[[ EXTRACTED RECORDS open ]]

Definition with_clients v (d : DB) : DB :=
  mkDB v (projects d) (threads d) (messages d) (project_folders d)
       (project_files d) (feedback d) (legacy_feedback d) (notifications d)
       (next_id d).
Definition with_projects v (d : DB) : DB :=
  mkDB (clients d) v (threads d) (messages d) (project_folders d)
       (project_files d) (feedback d) (legacy_feedback d) (notifications d)
       (next_id d).
Definition with_threads v (d : DB) : DB :=
  mkDB (clients d) (projects d) v (messages d) (project_folders d)
       (project_files d) (feedback d) (legacy_feedback d) (notifications d)
       (next_id d).
Definition with_messages v (d : DB) : DB :=
  mkDB (clients d) (projects d) (threads d) v (project_folders d)
       (project_files d) (feedback d) (legacy_feedback d) (notifications d)
       (next_id d).
Definition with_project_folders v (d : DB) : DB :=
  mkDB (clients d) (projects d) (threads d) (messages d) v
       (project_files d) (feedback d) (legacy_feedback d) (notifications d)
       (next_id d).
Definition with_project_files v (d : DB) : DB :=
  mkDB (clients d) (projects d) (threads d) (messages d) (project_folders d)
       v (feedback d) (legacy_feedback d) (notifications d) (next_id d).
Definition with_legacy_feedback v (d : DB) : DB :=
  mkDB (clients d) (projects d) (threads d) (messages d) (project_folders d)
       (project_files d) (feedback d) v (notifications d) (next_id d).
Definition with_notifications v (d : DB) : DB :=
  mkDB (clients d) (projects d) (threads d) (messages d) (project_folders d)
       (project_files d) (feedback d) (legacy_feedback d) v (next_id d).
Definition with_next_id v (d : DB) : DB :=
  mkDB (clients d) (projects d) (threads d) (messages d) (project_folders d)
       (project_files d) (feedback d) (legacy_feedback d) (notifications d) v.

(** The outcome of running a handler: a value and the database it leaves, or
    an exception, which aborts the transaction. *)
Inductive Res (A : Type) : Type :=
| Ok (a : A) (db : DB)
| Throw (msg : string).
Arguments Ok {A} a db.
Arguments Throw {A} msg.

Definition M (A : Type) : Type := DB -> Res A.

Definition ret {A} (a : A) : M A := fun db => Ok a db.

Definition bind {A B} (m : M A) (k : A -> M B) : M B :=
  fun db => match m db with
            | Ok a db' => k a db'
            | Throw e => Throw e
            end.

Definition throw {A} (msg : string) : M A := fun _ => Throw msg.

(** [try { m } catch (e) { h e }]: what [m] wrote before it threw is rolled
    back when [m] is a nested mutation, and is discarded with the transaction
    when [h] throws again. *)
Definition try_catch {A} (m : M A) (h : string -> M A) : M A :=
  fun db => match m db with
            | Ok a db' => Ok a db'
            | Throw e => h e db
            end.

Definition gets {A} (f : DB -> A) : M A := fun db => Ok (f db) db.

Definition modify (f : DB -> DB) : M unit := fun db => Ok tt (f db).

Declare Scope handler_scope.
Delimit Scope handler_scope with handler.
Notation "x <- m ;; k" := (bind m (fun x => k))
  (at level 61, m at next level, right associativity) : handler_scope.
Notation "m ;;; k" := (bind m (fun _ => k))
  (at level 61, right associativity) : handler_scope.
Local Open Scope handler_scope.

(** [for (const x of xs) { body x }] *)
Fixpoint for_each {A} (xs : list A) (body : A -> M unit) : M unit :=
  match xs with
  | [] => ret tt
  | x :: xs' => body x ;;; for_each xs' body
  end.

(** A [for] loop that threads a local accumulator (a counter). *)
Fixpoint for_fold {A S} (xs : list A) (acc : S) (body : S -> A -> M S)
    : M S :=
  match xs with
  | [] => ret acc
  | x :: xs' => acc' <- body acc x ;; for_fold xs' acc' body
  end.

(** ** Database primitives ([ctx.db]) *)

(** A table of the database: how to read and replace its rows, and the id of
    a row. *)
Record Table (R : Type) : Type := mkTable {
  rows : DB -> list R;
  set_rows : list R -> DB -> DB;
  id_of : R -> Id
}.
Arguments rows {R} _ _.
Arguments set_rows {R} _ _ _.
Arguments id_of {R} _ _.

Definition clientsT : Table Client.t :=
  mkTable _ clients with_clients Client._id.
Definition projectsT : Table Project.t :=
  mkTable _ projects with_projects Project._id.
Definition threadsT : Table Thread.t :=
  mkTable _ threads with_threads Thread._id.
Definition messagesT : Table Message.t :=
  mkTable _ messages with_messages Message._id.
Definition project_foldersT : Table Folder.t :=
  mkTable _ project_folders with_project_folders Folder._id.
Definition project_filesT : Table ProjectFile.t :=
  mkTable _ project_files with_project_files ProjectFile._id.
Definition legacy_feedbackT : Table LegacyFeedback.t :=
  mkTable _ legacy_feedback with_legacy_feedback LegacyFeedback._id.
Definition notificationsT : Table Notification.t :=
  mkTable _ notifications with_notifications Notification._id.

Section TableOps.
Context {R : Type} (T : Table R).

Definition has_id (i : Id) (r : R) : bool := Nat.eqb (id_of T r) i.

(** [ctx.db.get(id)] *)
Definition db_get (i : Id) : M (option R) :=
  gets (fun db => find (has_id i) (rows T db)).

(** [ctx.db.insert(table, row)]: the new row takes the next id and comes
    last in creation order. *)
Definition db_insert (row : Id -> R) : M Id :=
  fun db =>
    let i := next_id db in
    Ok i (with_next_id (S i) (set_rows T (rows T db ++ [row i]) db)).

(** [ctx.db.patch(id, fields)], [f] being the effect of [fields] on a row. *)
Definition db_patch (i : Id) (f : R -> R) : M unit :=
  fun db =>
    match find (has_id i) (rows T db) with
    | Some _ =>
        Ok tt (set_rows T
                 (map (fun r => if has_id i r then f r else r) (rows T db))
                 db)
    | None => Throw "Update on nonexistent document"
    end.

(** [ctx.db.delete(id)] *)
Definition db_delete (i : Id) : M unit :=
  fun db =>
    match find (has_id i) (rows T db) with
    | Some _ =>
        Ok tt (set_rows T
                 (filter (fun r => negb (has_id i r)) (rows T db)) db)
    | None => Throw "Delete on nonexistent document"
    end.

(** [ctx.db.query(table)...filter(p).collect()], in creation order. *)
Definition collect (p : R -> bool) : M (list R) :=
  gets (fun db => filter p (rows T db)).

(** [ctx.db.query(table).filter(p).first()] *)
Definition first (p : R -> bool) : M (option R) :=
  gets (fun db => find p (rows T db)).
End TableOps.

(** [ctx.runMutation(f, args)]: the nested mutation runs on the caller's
    database; what it throws reaches the caller. *)
Definition runMutation {A} (m : M A) : M A := m.

(** [x || d] for an optional argument whose values are all truthy. *)
Definition default {A} (d : A) (x : option A) : A :=
  match x with Some v => v | None => d end.

(** [x || false] and the truth value of an optional boolean. *)
Definition is_true_opt (x : option bool) : bool :=
  match x with Some b => b | None => false end.

(** The truth value of an optional string: present and not empty. *)
Definition truthy_opt (x : option string) : bool :=
  match x with Some s => truthy s | None => false end.

(** [a || b] for an optional string [a] and a string [b]. *)
Definition str_or (a : option string) (b : string) : string :=
  match a with
  | Some s => if truthy s then s else b
  | None => b
  end.

(** [x === r] for an optional role [x]. *)
Definition role_is (r : Role) (x : option Role) : bool :=
  match x with Some r' => Role_eqb r' r | None => false end.

Definition opt_id_eqb (x : option Id) (i : Id) : bool :=
  match x with Some j => Nat.eqb j i | None => false end.

Definition is_none {A} (x : option A) : bool :=
  match x with Some _ => false | None => true end.
Lemma py_remove_NoDup r l l' :
  py_remove r l = Some l' → NoDup l → NoDup l' ∧ r ∉ l'.
Proof.
  revert l'. induction l as [|h l IH]; intros l' Hrm Hnd; simplify_eq/=.
  apply list.NoDup_cons in Hnd as [Hh Hnd].
  case_decide; simplify_eq; [done|].
  destruct (py_remove r l) as [l0|] eqn:Hl0; simplify_eq/=.
  destruct (IH l0 eq_refl Hnd) as [Hnd0 Hr0]. split.
  - apply list.NoDup_cons. split; [|done]. intros ?. apply Hh.
    by eapply py_remove_elem_of.
  - by intros [->|?]%elem_of_cons.
Qed.
End removal.

Section turn.
Implicit Types (w : World.t) (r : ref) (env : TickEnv).

(** The pieces of one turn of the loop. *)
Lemma ant_turn_inv env w r w' :
  ant_turn env w r = Some w' →
  ∃ a a' w1,
    World.objects w !! r = Some a
    ∧ Ant_update r a w (ant_env env r) = Some (a', w1)
    ∧ ant_step r w w1
    ∧ World.objects w' = <[r := a']> (World.objects w1)
    ∧ World.width w' = World.width w ∧ World.height w' = World.height w
    ∧ World.terrain w' = World.terrain w1 ∧ World.food w' = World.food w1
    ∧ World.pheromone_food w' = World.pheromone_food w
    ∧ World.pheromone_home w' = World.pheromone_home w
    ∧ (if Ant.alive a' then World.ants w' = World.ants w
       else py_remove r (World.ants w) = Some (World.ants w')).
Proof.
  unfold ant_turn. intros Hrun.
  destruct (World.objects w !! r) as [a|] eqn:Ha; simplify_eq/=.
  destruct (Ant_update r a w (ant_env env r)) as [[a' w1]|] eqn:Hup; simplify_eq/=.
  pose proof (Ant_update_post _ _ _ _ _ _ Hup) as (Hstep & _).
  pose proof Hstep as [Hw Hh Hants Hpf Hph _ _ _ _].
  exists a, a', w1.
  destruct (Ant.alive a') eqn:Halive; simplify_eq/=.
  - by split_and!.
  - destruct (py_remove r (World.ants w1)) as [l|] eqn:Hrm; simplify_eq/=.
    rewrite Hants in Hrm. by split_and!.
Qed.

Lemma ant_turn_total env w r :
  world_ok w → r ∈ World.ants w → ∃ w', ant_turn env w r = Some w'.
Proof.
  intros Hok Hr. unfold ant_turn.
  destruct (ok_objects w Hok r Hr) as [a ->]. simpl.
  destruct (Ant_update_total r a w (ant_env env r) Hok) as [[a' w1] Hup].
  rewrite Hup. simpl.
  apply Ant_update_post in Hup as ([_ _ Hants _ _ _ _ _ _] & _).
  destruct (Ant.alive a'); simpl; [by eauto|].
  rewrite Hants. destruct (py_remove_total r (World.ants w) Hr) as [l ->].
  simpl. eauto.
Qed.

Lemma ant_turn_ants env w r w' r' :
  ant_turn env w r = Some w' → r' ∈ World.ants w' → r' ∈ World.ants w.
Proof.
  intros (a & a' & w1 & _ & _ & _ & _ & _ & _ & _ & _ & _ & _ & Hl)%ant_turn_inv.
  destruct (Ant.alive a'); [by rewrite Hl|]. by eapply py_remove_elem_of.
Qed.

(** The object of another ant after a turn: untouched, or helped. *)
Lemma ant_turn_other env w r w' r' :
  ant_turn env w r = Some w' → r' ≠ r →
  World.objects w' !! r' = World.objects w !! r'
  ∨ (r' ∈ World.ants w ∧
     ∃ o, World.objects w !! r' = Some o ∧ Ant.alive o = true ∧
          World.objects w' !! r' = Some (Ant.set_energy (Ant.energy o + Q2Qc 5)%Qc o)).
Proof.
  intros (a & a' & w1 & _ & _ & Hstep & Hobj & _)%ant_turn_inv Hne.
  rewrite Hobj, lookup_insert_ne by done.
  destruct (step_objects _ _ _ Hstep r') as [->|(_ & ? & o & ? & ? & ->)];
    [by left|right; eauto].
Qed.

[[ EXTRACTED RECORDS closed ]]

▶ [WHAT THE TASK REQUIRES]: Please, from the material above, copy only the lines from the line with "mkTable _ messages" up to and including the line with "(** [ctx.db.get(id)] *)", exactly as written.

▶ [TASK SOLUTION]:
  mkTable _ messages with_messages Message._id.
Definition project_foldersT : Table Folder.t :=
  mkTable _ project_folders with_project_folders Folder._id.
Definition project_filesT : Table ProjectFile.t :=
  mkTable _ project_files with_project_files ProjectFile._id.
Definition legacy_feedbackT : Table LegacyFeedback.t :=
  mkTable _ legacy_feedback with_legacy_feedback LegacyFeedback._id.
Definition notificationsT : Table Notification.t :=
  mkTable _ notifications with_notifications Notification._id.

Section TableOps.
Context {R : Type} (T : Table R).

Definition has_id (i : Id) (r : R) : bool := Nat.eqb (id_of T r) i.

(** [ctx.db.get(id)] *)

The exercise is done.